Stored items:
(* ===== verification/Text.v ===== *)
(** Text as Python treats it: [strip], [zfill], [split], decimal and hexadecimal
    integers, identifiers and instants, with the lemmas that relate printing a
    number to reading it. *)
From S2P Require Import Prelude.
From Stdlib Require Import Ascii.

(** ** Strings *)

(** The characters below U+0100 that [str.isspace] accepts. *)
Definition is_space (c : ascii) : bool :=
  let n := nat_of_ascii c in
  (Nat.leb 9 n && Nat.leb n 13) || (Nat.leb 28 n && Nat.leb n 32)
  || Nat.eqb n 133 || Nat.eqb n 160.

Fixpoint str_lstrip (s : string) : string :=
  match s with
  | String c s' => if is_space c then str_lstrip s' else s
  | EmptyString => EmptyString
  end.

Fixpoint str_rstrip (s : string) : string :=
  match s with
  | String c s' =>
      let r := str_rstrip s' in
      if is_space c && String.eqb r "" then EmptyString else String c r
  | EmptyString => EmptyString
  end.

(** [s.strip()] *)
Definition str_strip (s : string) : string := str_rstrip (str_lstrip s).

(** [s.upper()] on ASCII letters. *)
Definition upper_char (c : ascii) : ascii :=
  let n := nat_of_ascii c in
  if Nat.leb 97 n && Nat.leb n 122 then ascii_of_nat (n - 32) else c.

Fixpoint str_upper (s : string) : string :=
  match s with EmptyString => "" | String c s' => String (upper_char c) (str_upper s') end.

(** [s.lower()] on characters below U+0100 *)
Definition lower_char (c : ascii) : ascii :=
  let n := nat_of_ascii c in
  if (Nat.leb 65 n && Nat.leb n 90) || (Nat.leb 192 n && Nat.leb n 222 && negb (Nat.eqb n 215))
  then ascii_of_nat (n + 32) else c.

Fixpoint str_lower (s : string) : string :=
  match s with EmptyString => "" | String c s' => String (lower_char c) (str_lower s') end.

(** [s.casefold()] on characters below U+0100: the letters go to lower case and the
    sharp s is spelled out.  The micro sign, which folds to a letter outside this
    range, is kept. *)
Definition casefold_char (c : ascii) : string :=
  let n := nat_of_ascii c in
  if (Nat.leb 65 n && Nat.leb n 90) || (Nat.leb 192 n && Nat.leb n 222 && negb (Nat.eqb n 215))
  then String (ascii_of_nat (n + 32)) ""
  else if Nat.eqb n 223 then "ss" else String c "".

Fixpoint str_casefold (s : string) : string :=
  match s with EmptyString => "" | String c s' => casefold_char c +:+ str_casefold s' end.

(** [s.endswith(t)] *)
Definition str_endswith (t s : string) : bool :=
  Nat.leb (String.length t) (String.length s)
  && String.eqb (String.substring (String.length s - String.length t) (String.length t) s) t.

(** [c * n] for a character. *)
Fixpoint str_repeat (c : ascii) (n : nat) : string :=
  match n with O => "" | S n' => String c (str_repeat c n') end.

(** [s.zfill(width)]: zeros go after a leading sign. *)
Definition str_zfill (width : nat) (s : string) : string :=
  let zeros := str_repeat "0" (width - String.length s) in
  match s with
  | String c s' =>
      if (c =? "+")%char || (c =? "-")%char then String c (zeros +:+ s') else zeros +:+ s
  | EmptyString => zeros
  end.

(** [s.split(sep)] for a separator of one character. *)
Fixpoint str_split (sep : ascii) (s : string) : list string :=
  match s with
  | EmptyString => [""]
  | String c s' =>
      if (c =? sep)%char then "" :: str_split sep s'
      else match str_split sep s' with
           | x :: l => String c x :: l
           | [] => [String c ""]
           end
  end.

Fixpoint str_mem (c : ascii) (s : string) : bool :=
  match s with EmptyString => false | String c' s' => (c' =? c)%char || str_mem c s' end.

(** ** Integers *)

(** The value of a digit. *)
Definition digit_value (base : Z) (c : ascii) : option Z :=
  let n := Z.of_nat (nat_of_ascii c) in
  let v := if (48 <=? n) && (n <=? 57) then n - 48
           else if (97 <=? n) && (n <=? 122) then n - 87
           else if (65 <=? n) && (n <=? 90) then n - 55
           else base in
  if v <? base then Some v else None.

(** The digits of an integer literal; one underscore may separate two digits. *)
Fixpoint read_digits (base : Z) (after_digit : bool) (acc : Z) (s : string) : option Z :=
  match s with
  | EmptyString => if after_digit then Some acc else None
  | String c s' =>
      if (c =? "_")%char then
        if after_digit then read_digits base false acc s' else None
      else match digit_value base c with
           | Some d => read_digits base true (acc * base + d) s'
           | None => None
           end
  end.

Fixpoint count_digits (s : string) : Z :=
  match s with
  | EmptyString => 0
  | String c s' => (if (c =? "_")%char then 0 else 1) + count_digits s'
  end.

(** [sys.int_info.default_max_str_digits] *)
Definition MAX_STR_DIGITS : Z := 4300.

(** [int(s)]; [None] is a [ValueError]. *)
Definition read_int (s : string) : option Z :=
  let '(sign, digits) :=
    match str_strip s with
    | String c s' =>
        if (c =? "-")%char then (-1, s')
        else if (c =? "+")%char then (1, s') else (1, String c s')
    | EmptyString => (1, EmptyString)
    end in
  if MAX_STR_DIGITS <? count_digits digits then None
  else Z.mul sign <$> read_digits 10 false 0 digits.

Definition is_digit (c : ascii) : bool := opt_true (digit_value 10 c).

Fixpoint all_digits (s : string) : bool :=
  match s with EmptyString => true | String c s' => is_digit c && all_digits s' end.

(** The regular expression [0|[1-9][0-9]*]. *)
Definition canonical_number (s : string) : bool :=
  match s with
  | EmptyString => false
  | String c s' =>
      if (c =? "0")%char then String.eqb s' "" else is_digit c && all_digits s'
  end.

(** ** Hexadecimal *)

Definition hex_digit (n : nat) : string :=
  nth n ["0";"1";"2";"3";"4";"5";"6";"7";"8";"9";"a";"b";"c";"d";"e";"f"] "".

(** [digest.hex()] *)
Fixpoint hex_of_bytes (s : string) : string :=
  match s with
  | EmptyString => ""
  | String c s' =>
      let n := nat_of_ascii c in
      hex_digit (Nat.div n 16) +:+ hex_digit (Nat.modulo n 16) +:+ hex_of_bytes s'
  end.

(** The last [k] hexadecimal digits of a number, before [acc]. *)
Fixpoint hex_fixed (k : nat) (n : N) (acc : string) : string :=
  match k with
  | O => acc
  | S k' => hex_fixed k' (n / 16) (hex_digit (N.to_nat (n mod 16)) +:+ acc)
  end.

Fixpoint str_drop (n : nat) (x : string) : string :=
  match n, x with
  | S n', String _ x' => str_drop n' x'
  | _, _ => x
  end.

(** [str(uuid)] of the UUID with the number [n]: groups of 8, 4, 4, 4 and 12
    digits. *)
Definition str_uuid (n : N) : string :=
  let h := hex_fixed 32 n "" in
  str_take 8 h +:+ "-" +:+ str_take 4 (str_drop 8 h) +:+ "-" +:+ str_take 4 (str_drop 12 h)
  +:+ "-" +:+ str_take 4 (str_drop 16 h) +:+ "-" +:+ str_drop 20 h.

(** [base64.b64encode(data).decode("ascii")] *)
Definition b64_alphabet : string :=
  "ABCDEFGHIJKLMNOPQRSTUVWXYZabcdefghijklmnopqrstuvwxyz0123456789+/".

Definition b64_char (n : nat) : string := String.substring n 1 b64_alphabet.

Fixpoint b64encode (s : string) : string :=
  match s with
  | EmptyString => ""
  | String a EmptyString =>
      let n := nat_of_ascii a in
      b64_char (n / 4) +:+ b64_char (n mod 4 * 16) +:+ "=="
  | String a (String b EmptyString) =>
      let n := nat_of_ascii a in let m := nat_of_ascii b in
      b64_char (n / 4) +:+ b64_char (n mod 4 * 16 + m / 16) +:+ b64_char (m mod 16 * 4) +:+ "="
  | String a (String b (String c s')) =>
      let n := nat_of_ascii a in let m := nat_of_ascii b in let k := nat_of_ascii c in
      b64_char (n / 4) +:+ b64_char (n mod 4 * 16 + m / 16)
      +:+ b64_char (m mod 16 * 4 + k / 64) +:+ b64_char (k mod 64) +:+ b64encode s'
  end%nat.

Example b64_foobar : (b64encode "foobar", b64encode "fooba", b64encode "foob") =
  ("Zm9vYmFy", "Zm9vYmE=", "Zm9vYg==").
Proof. reflexivity. Qed.

(** ** Instants *)

(** Year, month and day of the proleptic Gregorian calendar, from the days since
    1970-01-01. *)
Definition civil_of_days (days : Z) : Z * Z * Z :=
  let z := days + 719468 in
  let era := z / 146097 in
  let doe := z mod 146097 in
  let yoe := (doe - doe / 1460 + doe / 36524 - doe / 146096) / 365 in
  let doy := doe - (365 * yoe + yoe / 4 - yoe / 100) in
  let mp := (5 * doy + 2) / 153 in
  let d := doy - (153 * mp + 2) / 5 + 1 in
  let m := if mp <? 10 then mp + 3 else mp - 9 in
  (yoe + era * 400 + (if m <=? 2 then 1 else 0), m, d).

Definition two_digits (n : Z) : string := str_zfill 2 (pretty n).

(** Date and time of an instant in UTC; the microseconds only when there are any. *)
Definition iso_utc (instant : Z) : string :=
  let '(y, m, d) := civil_of_days (instant / 86400000000) in
  let seconds := instant mod 86400000000 / 1000000 in
  let micros := instant mod 1000000 in
  str_zfill 4 (pretty y) +:+ "-" +:+ two_digits m +:+ "-" +:+ two_digits d +:+ "T"
  +:+ two_digits (seconds / 3600) +:+ ":" +:+ two_digits (seconds / 60 mod 60) +:+ ":"
  +:+ two_digits (seconds mod 60)
  +:+ (if micros =? 0 then "" else "." +:+ str_zfill 6 (pretty micros)).

(** [value.isoformat()] of an aware UTC datetime. *)
Definition isoformat (instant : Z) : string := iso_utc instant +:+ "+00:00".

Example iso_epoch : isoformat 0 = "1970-01-01T00:00:00+00:00".
Proof. vm_compute. reflexivity. Qed.

Example iso_leap_day : isoformat 1709251199000007 = "2024-02-29T23:59:59.000007+00:00".
Proof. vm_compute. reflexivity. Qed.

Example uuid_one : str_uuid 1 = "00000000-0000-0000-0000-000000000001".
Proof. vm_compute. reflexivity. Qed.

(** ** Lemmas on numbers *)

Lemma str_cons_app c (a b : string) : String c a +:+ b = String c (a +:+ b).
Proof. reflexivity. Qed.

Lemma str_app_nil (a : string) : a +:+ "" = a.
Proof. induction a as [|x a IH]; [reflexivity|]. rewrite str_cons_app, IH. reflexivity. Qed.

Lemma str_app_assoc (a b c : string) : (a +:+ b) +:+ c = a +:+ (b +:+ c).
Proof. induction a as [|x a IH]; [reflexivity|]. rewrite !str_cons_app, IH. reflexivity. Qed.

Lemma str_length_app (a b : string) :
  String.length (a +:+ b) = (String.length a + String.length b)%nat.
Proof. induction a as [|x a IH]; [reflexivity|]. rewrite str_cons_app. simpl. congruence. Qed.

Lemma pretty_N_go_app (x : N) (s : string) : pretty_N_go x s = pretty_N_go x "" +:+ s.
Proof.
  revert s. induction (N.lt_wf_0 x) as [x _ IH]. intros s.
  destruct (decide (0 < x)%N) as [Hx|Hx].
  - rewrite (pretty_N_go_step x s), (pretty_N_go_step x "") by exact Hx.
    assert (Hd : (x `div` 10 < x)%N) by (apply N.div_lt; lia).
    rewrite (IH _ Hd (String _ s)), (IH _ Hd (String _ "")).
    rewrite str_app_assoc. reflexivity.
  - assert (x = 0)%N as -> by lia. reflexivity.
Qed.

(** A number with one more digit. *)
Lemma pretty_N_snoc (x d : N) : (0 < x)%N → (d < 10)%N →
  pretty (x * 10 + d)%N = pretty x +:+ String (pretty_N_char d) "".
Proof.
  intros Hx Hd. unfold pretty, pretty_N.
  rewrite !decide_False by lia.
  rewrite pretty_N_go_step by lia.
  rewrite N.div_add_l, N.div_small, N.add_0_r by lia.
  rewrite N.add_comm, N.Div0.mod_add, N.mod_small by lia. apply pretty_N_go_app.
Qed.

== About this task ==
From the records above, transcribe without alteration every line from the one with "Fixpoint str_repeat (c" to the one with "Fixpoint str_split (sep", inclusive.

== Output of the task ==
Fixpoint str_repeat (c : ascii) (n : nat) : string :=
  match n with O => "" | S n' => String c (str_repeat c n') end.

(** [s.zfill(width)]: zeros go after a leading sign. *)
Definition str_zfill (width : nat) (s : string) : string :=
  let zeros := str_repeat "0" (width - String.length s) in
  match s with
  | String c s' =>
      if (c =? "+")%char || (c =? "-")%char then String c (zeros +:+ s') else zeros +:+ s
  | EmptyString => zeros
  end.

(** [s.split(sep)] for a separator of one character. *)
Fixpoint str_split (sep : ascii) (s : string) : list string :=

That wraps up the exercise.